Records drawn from a dataset

Lemma level_mark ids b n : level (mark ids b n) = level n.
Proof. unfold mark. by case_decide. Qed.

Lemma shape_withNodes_selectIds g ids b :
  shape (withNodes g (selectIds ids b (nodes g))) = shape g.
Proof.
  unfold shape, withNodes, selectIds. simpl. f_equal.
  rewrite <-list_fmap_compose. apply list_fmap_ext. intros _ n _.
  unfold mark. simpl.
  by case_decide.
Qed.

Lemma shape_setNodeAttrs_selected g j b :
  shape (setNodeAttrs j (selectedAttr b) g).2 = shape g.
Proof.
  rewrite setNodeAttrs_run. unfold shape, withNodes. simpl. f_equal.
  rewrite <-list_fmap_compose. apply list_fmap_ext. intros _ n _. simpl.
  by case_decide.
Qed.

(** Whatever its outcome, the loop changes selection flags only. *)
Lemma shape_selectAll b l g : shape (selectAll b l g).2 = shape g.
Proof.
  revert g. induction l as [|[n|] l IH]; intros g; [done| |done].
  by rewrite selectAll_cons_Some, IH, shape_setNodeAttrs_selected.
Qed.

Lemma toggle_unfold fuel i g node :
  nodesById g !! i = Some node →
  toggle fuel i g
  = match toggleSets g fuel node with
    | Ok sets =>
        bind (selectAll false sets.1) (λ _,
        bind (selectAll true sets.2) (λ _,
          setNodeAttrs (id node)
            (selectedAttr (negb (truthy (selected node)))))) g
    | Throw e => (Throw e, g)
    | OutOfFuel => (OutOfFuel, g)
    end.
Proof.
  intros Hnode. unfold toggle, toggleSets, bind at 1, this. rewrite Hnode.
  destruct (truthy (selected node)).
  - case_decide; [reflexivity|].
    unfold bind at 1 2, lift.
    by destruct (getHierarchyNodes _ _ _ _ _).
  - unfold bind at 1 2, lift.
    by destruct (getHierarchyNodes _ _ _ _ _).
Qed.

(** The instance [toggle] returns with, when the two arrays hold nodes
    only. *)
Lemma toggle_returns fuel i g node us ss :
  nodesById g !! i = Some node →
  toggleSets g fuel node = Ok (Some <$> us, Some <$> ss) →
  toggle fuel i g
  = (Ok tt,
     withNodes g
       (selectIds [id node] (negb (truthy (selected node)))
          (selectIds (id <$> ss) true
             (selectIds (id <$> us) false (nodes g))))).
Proof.
  intros Hnode Hsets. rewrite (toggle_unfold _ _ _ _ Hnode), Hsets. simpl.
  unfold bind. rewrite selectAll_Some. simpl.
  rewrite selectAll_Some. simpl. rewrite setNodeAttrs_run. simpl.
  unfold withNodes. simpl. f_equal. f_equal.
  rewrite <-(selectIds_nil (negb (truthy (selected node)))
               ((λ n, if decide (id n = id node) then _ else n) <$> _)).
  by rewrite selectIds_cons.
Qed.

(** Whatever its outcome, [toggle] changes selection flags only. *)
Lemma shape_toggle fuel i g : shape (toggle fuel i g).2 = shape g.
Proof.
  destruct (nodesById g !! i) as [node|] eqn:Hnode.
  - rewrite (toggle_unfold _ _ _ _ Hnode).
    destruct (toggleSets g fuel node) as [[us ss]| |]; [|done|done].
    unfold bind. cbn [fst snd].
    pose proof (shape_selectAll false us g) as H1.
    destruct (selectAll false us g) as [[[]| |] g1]; cbn [fst snd] in *;
      [|done|done].
    pose proof (shape_selectAll true ss g1) as H2.
    destruct (selectAll true ss g1) as [[[]| |] g2]; cbn [fst snd] in *;
      [|congruence|congruence].
    rewrite shape_setNodeAttrs_selected. congruence.
  - by rewrite toggle_None.
Qed.
End Selection.

Section ToggleRoot.
Context {T : Type}.
Implicit Types (g : GraphDb T) (node n m root : INode T) (i j : Z).

(** With distinct ids, two nodes of the graph with the same id are the
    same node. *)
Lemma node_of_id g n m :
  NoDup (id <$> nodes g) → n ∈ nodes g → m ∈ nodes g → id n = id m → n = m.
Proof.
  intros Hnd Hn Hm Hid.
  pose proof (nodesById_NoDup g n Hnd Hn) as Hn'.
  pose proof (nodesById_NoDup g m Hnd Hm) as Hm'.
  rewrite Hid in Hn'. congruence.
Qed.


Lemma elem_of_upstreamNodes g n :
  n ∈ upstreamNodes g ↔ level n < 0 ∧ n ∈ nodes g.
Proof. unfold upstreamNodes. by rewrite list_elem_of_filter. Qed.


Lemma id_upstream g n :
  NoDup (id <$> nodes g) → n ∈ nodes g →
  id n ∈ id <$> upstreamNodes g ↔ level n < 0.
Proof.
  intros Hnd Hn. split.
  - intros (m & Hid & [Hm Hin]%elem_of_upstreamNodes)%list_elem_of_fmap.
    by rewrite (node_of_id g n m Hnd Hn Hin Hid).
  - intros Hlevel. apply list_elem_of_fmap_2.
    by apply elem_of_upstreamNodes.
Qed.

End ToggleRoot.


(** ** Termination of the traversal on leveled graphs *)

Section Termination.
Context {T : Type}.
Implicit Types (g : GraphDb T) (node n m : INode T) (i stop lo hi : Z).
Implicit Types (up : bool) (entry : option (INode T)).
Implicit Types (l explored current : list (option (INode T))).

(** On a leveled graph the expansion of a node succeeds, and gives nodes
    one or more levels further in the direction of the traversal. *)
Lemma expandStep_leveled g up stop n :
  leveled g → nodesById g !! id n = Some n →
  ∃ found,
    expandStep g up stop [] (Some n) = Ok found
    ∧ Forall (λ entry, ∃ m, entry = Some m ∧ nodesById g !! id m = Some m
                ∧ if up then level m < level n else level n < level m)
             found.
Proof.
  intros Hlev Hn. unfold expandStep.
  case_decide; [|by exists []].
  assert (Hid : id n ∈ id <$> nodes g).
  { apply list_elem_of_fmap_2. by apply (nodesById_Some g (id n)). }
  destruct up.
  - rewrite parentsByNodeId_lookup, decide_True by done.
    eexists. split; [done|].
    apply Forall_fmap, Forall_forall.
    intros e [Hfrom He]%list_elem_of_filter. simpl.
    destruct (Hlev e He) as (a & b & Ha & Hb & Hlt).
    rewrite Hfrom, Hn in Ha. injection Ha as <-.
    exists b. split; [done|]. split; [|done].
    destruct (nodesById_Some _ _ _ Hb) as [_ ->]. done.
  - rewrite childrenByNodeId_lookup, decide_True by done.
    eexists. split; [done|].
    apply Forall_fmap, Forall_forall.
    intros e [Hto He]%list_elem_of_filter. simpl.
    destruct (Hlev e He) as (a & b & Ha & Hb & Hlt).
    rewrite Hto, Hn in Hb. injection Hb as <-.
    exists a. split; [done|]. split; [|done].
    destruct (nodesById_Some _ _ _ Ha) as [_ ->]. done.
Qed.

Lemma expandFrontier_leveled g up stop lo hi fuel current :
  leveled g →
  Forall (withinReach g up lo hi (S fuel)) current →
  ∃ newNodes,
    expandFrontier g up stop current = Ok newNodes
    ∧ Forall (withinReach g up lo hi fuel) newNodes.
Proof.
  intros Hlev Hcur.
  induction Hcur as [|entry current (n & -> & Hn & Hrank) _ IH].
  - by exists [].
  - destruct IH as (rest & Hrest & Hgood).
    destruct (expandStep_leveled g up stop n Hlev Hn)
      as (found & Hfound & Hnext).
    exists (found ++ rest). rewrite expandFrontier_cons, Hfound, Hrest.
    split; [done|]. apply Forall_app. split; [|done].
    eapply Forall_impl; [exact Hnext|].
    intros entry (m & -> & Hm & Hlt). exists m.
    split; [done|]. split; [done|]. destruct up; lia.
Qed.

Lemma withinReach_is_Some g up lo hi fuel entry :
  withinReach g up lo hi fuel entry → is_Some entry.
Proof. by intros (n & -> & _). Qed.

(** The loop returns within [fuel] passes when every frontier node is at
    fewer than [fuel] levels from the end of the range of levels. *)
Lemma hierarchyLoop_leveled g up stop lo hi fuel explored current :
  leveled g →
  (∀ n, n ∈ nodes g → lo ≤ level n ≤ hi) →
  Forall is_Some explored →
  Forall (withinReach g up lo hi fuel) current →
  ∃ l, hierarchyLoop g up stop fuel explored current = Ok l
       ∧ Forall is_Some l.
Proof.
  intros Hlev Hrange. revert explored current.
  induction fuel as [|fuel IH]; intros explored current Hexp Hcur.
  - destruct current as [|entry current]; [by exists explored|].
    apply Forall_cons in Hcur as [(n & _ & Hn & Hrank) _].
    apply nodesById_Some in Hn as [Hn _].
    specialize (Hrange n Hn). destruct up; lia.
  - destruct current as [|entry current]; [by exists explored|].
    destruct (expandFrontier_leveled g up stop lo hi fuel _ Hlev Hcur)
      as (newNodes & Hnew & Hgood).
    simpl. rewrite Hnew. simpl. apply IH; [|done].
    apply Forall_app. split; [done|].
    eapply Forall_impl; [exact Hgood|].
    intros e. apply withinReach_is_Some.
Qed.

Lemma Forall_is_Some {A} (os : list (option A)) :
  Forall is_Some os → ∃ xs : list A, os = Some <$> xs.
Proof.
  induction 1 as [|o os [a ->] _ [xs ->]]; [by exists []|].
  by exists (a :: xs).
Qed.

(** On a leveled graph whose levels span [lo..hi], [getHierarchyNodes]
    from a node of the graph returns an array of nodes, in either
    direction and for any stop level, within [hi - lo + 1] passes. *)
Lemma getHierarchyNodes_leveled g fuel node up stop lo hi :
  leveled g →
  (∀ n, n ∈ nodes g → lo ≤ level n ≤ hi) →
  nodesById g !! id node = Some node →
  hi - lo < Z.of_nat fuel →
  ∃ found, getHierarchyNodes g fuel node up stop = Ok (Some <$> found).
Proof.
  intros Hlev Hrange Hnode Hfuel.
  assert (Hseed : Forall (withinReach g up lo hi fuel) [Some node]).
  { apply Forall_singleton. exists node. split; [done|]. split; [done|].
    apply nodesById_Some in Hnode as [Hin _].
    specialize (Hrange node Hin). destruct up; lia. }
  destruct (hierarchyLoop_leveled g up stop lo hi fuel [Some node]
              [Some node] Hlev Hrange) as (l & Hl & Hsome);
    [by apply Forall_singleton | done |].
  destruct (Forall_is_Some l Hsome) as [found ->].
  by exists found.
Qed.

Lemma toggleSets_leveled g fuel node lo hi :
  leveled g →
  (∀ n, n ∈ nodes g → lo ≤ level n ≤ hi) →
  nodesById g !! id node = Some node →
  hi - lo < Z.of_nat fuel →
  ∃ us ss, toggleSets g fuel node = Ok (Some <$> us, Some <$> ss).
Proof.
  intros Hlev Hrange Hnode Hfuel. unfold toggleSets.
  destruct (truthy (selected node)).
  - case_decide; [by exists (nodes g), []|].
    destruct (getHierarchyNodes_leveled g fuel node (getIsUpstream node) 0
                lo hi Hlev Hrange Hnode Hfuel) as [found ->].
    by exists found, [].
  - destruct (getHierarchyNodes_leveled g fuel node
                (negb (getIsUpstream node)) 0
                lo hi Hlev Hrange Hnode Hfuel) as [found ->].
    by eexists _, found.
Qed.
End Termination.

(** ** Two toggles in a row *)

Section ToggleTwice.
Context {T : Type}.
Implicit Types (g : GraphDb T) (node n m : INode T) (i lo hi : Z).

Lemma nodesById_shape g i :
  nodesById (shape g) !! i = setSelected None <$> (nodesById g !! i).
Proof. unfold nodesById, shape. simpl. by apply keyBy_fmap. Qed.

Lemma shape_edges g g' : shape g = shape g' → edges g = edges g'.
Proof. intros H. by apply (f_equal edges) in H. Qed.

Lemma shape_levels g g' :
  shape g = shape g' → (level <$> nodes g) = (level <$> nodes g').
Proof.
  intros H. apply (f_equal (λ g, level <$> nodes g)) in H.
  unfold shape in H. simpl in H.
  by rewrite <-!list_fmap_compose in H.
Qed.

Lemma shape_ids g g' :
  shape g = shape g' → (id <$> nodes g) = (id <$> nodes g').
Proof.
  intros H. apply (f_equal (λ g, id <$> nodes g)) in H.
  unfold shape in H. simpl in H.
  by rewrite <-!list_fmap_compose in H.
Qed.

Lemma shape_nodesById g g' i n :
  shape g = shape g' → nodesById g !! i = Some n →
  ∃ n', nodesById g' !! i = Some n' ∧ level n' = level n.
Proof.
  intros Hshape Hn.
  pose proof (nodesById_shape g i) as H1.
  pose proof (nodesById_shape g' i) as H2.
  rewrite Hshape, H2, Hn in H1.
  destruct (nodesById g' !! i) as [n'|]; [|done].
  exists n'. split; [done|]. simpl in H1.
  apply (f_equal (fmap (M := option) level)) in H1. by injection H1.
Qed.

Lemma leveled_shape g g' : shape g = shape g' → leveled g → leveled g'.
Proof.
  intros Hshape Hlev e He. rewrite <-(shape_edges _ _ Hshape) in He.
  destruct (Hlev e He) as (a & b & Ha & Hb & Hlt).
  destruct (shape_nodesById _ _ _ _ Hshape Ha) as (a' & Ha' & Hla).
  destruct (shape_nodesById _ _ _ _ Hshape Hb) as (b' & Hb' & Hlb).
  exists a', b'. split; [done|]. split; [done|]. lia.
Qed.

Lemma range_shape g g' lo hi :
  shape g = shape g' →
  (∀ n, n ∈ nodes g → lo ≤ level n ≤ hi) →
  ∀ n, n ∈ nodes g' → lo ≤ level n ≤ hi.
Proof.
  intros Hshape%shape_levels Hrange n Hn.
  apply (list_elem_of_fmap_2 level) in Hn. rewrite <-Hshape in Hn.
  apply list_elem_of_fmap in Hn as (m & -> & Hm). by apply Hrange.
Qed.

(** On a leveled graph [toggle] of a present id returns; afterwards the
    flag of the node of that id is the negation of what it was. *)
Lemma toggle_leveled fuel g i node lo hi :
  leveled g →
  (∀ n, n ∈ nodes g → lo ≤ level n ≤ hi) →
  hi - lo < Z.of_nat fuel →
  nodesById g !! i = Some node →
  ∃ g1 node1,
    toggle fuel i g = (Ok tt, g1)
    ∧ nodesById g1 !! i = Some node1
    ∧ (∀ n, n ∈ nodes g1 → id n = i →
         selected n = Some (negb (truthy (selected node)))).
Proof.
  intros Hlev Hrange Hfuel Hnode.
  destruct (nodesById_Some _ _ _ Hnode) as [Hin Hid].
  assert (Hself : nodesById g !! id node = Some node) by by rewrite Hid.
  destruct (toggleSets_leveled g fuel node lo hi Hlev Hrange Hself Hfuel)
    as (us & ss & Hsets).
  rewrite (toggle_returns fuel i g node us ss Hnode Hsets).
  set (b := negb (truthy (selected node))).
  assert (Hflag : ∀ n, n ∈ nodes (withNodes g
                    (selectIds [id node] b
                       (selectIds (id <$> ss) true
                          (selectIds (id <$> us) false (nodes g))))) →
                  id n = i → selected n = Some b).
  { simpl. unfold selectIds at 1.
    intros n (m & -> & _)%list_elem_of_fmap. rewrite id_mark.
    intros Hm. rewrite mark_in; [done|].
    apply list_elem_of_singleton. congruence. }
  assert (Hsome : is_Some (nodesById (withNodes g
                    (selectIds [id node] b
                       (selectIds (id <$> ss) true
                          (selectIds (id <$> us) false (nodes g))))) !! i)).
  { apply keyBy_lookup_is_Some. simpl. unfold selectIds.
    rewrite <-!list_fmap_compose.
    rewrite (list_fmap_ext _ id (nodes g));
      [|intros _ x _; simpl; by rewrite !id_mark].
    rewrite <-Hid. by apply list_elem_of_fmap_2. }
  destruct Hsome as [node1 Hnode1].
  eexists _, node1. split; [done|]. split; [done|]. done.
Qed.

PROBLEM DESCRIPTION. Of the lines above, extract only those from the line with "shape g = shape g' → (level" to the line with "intros H. apply (f_equal (λ g, id", both included, exactly as written.

RESULT.
  shape g = shape g' → (level <$> nodes g) = (level <$> nodes g').
Proof.
  intros H. apply (f_equal (λ g, level <$> nodes g)) in H.
  unfold shape in H. simpl in H.
  by rewrite <-!list_fmap_compose in H.
Qed.

Lemma shape_ids g g' :
  shape g = shape g' → (id <$> nodes g) = (id <$> nodes g').
Proof.
  intros H. apply (f_equal (λ g, id <$> nodes g)) in H.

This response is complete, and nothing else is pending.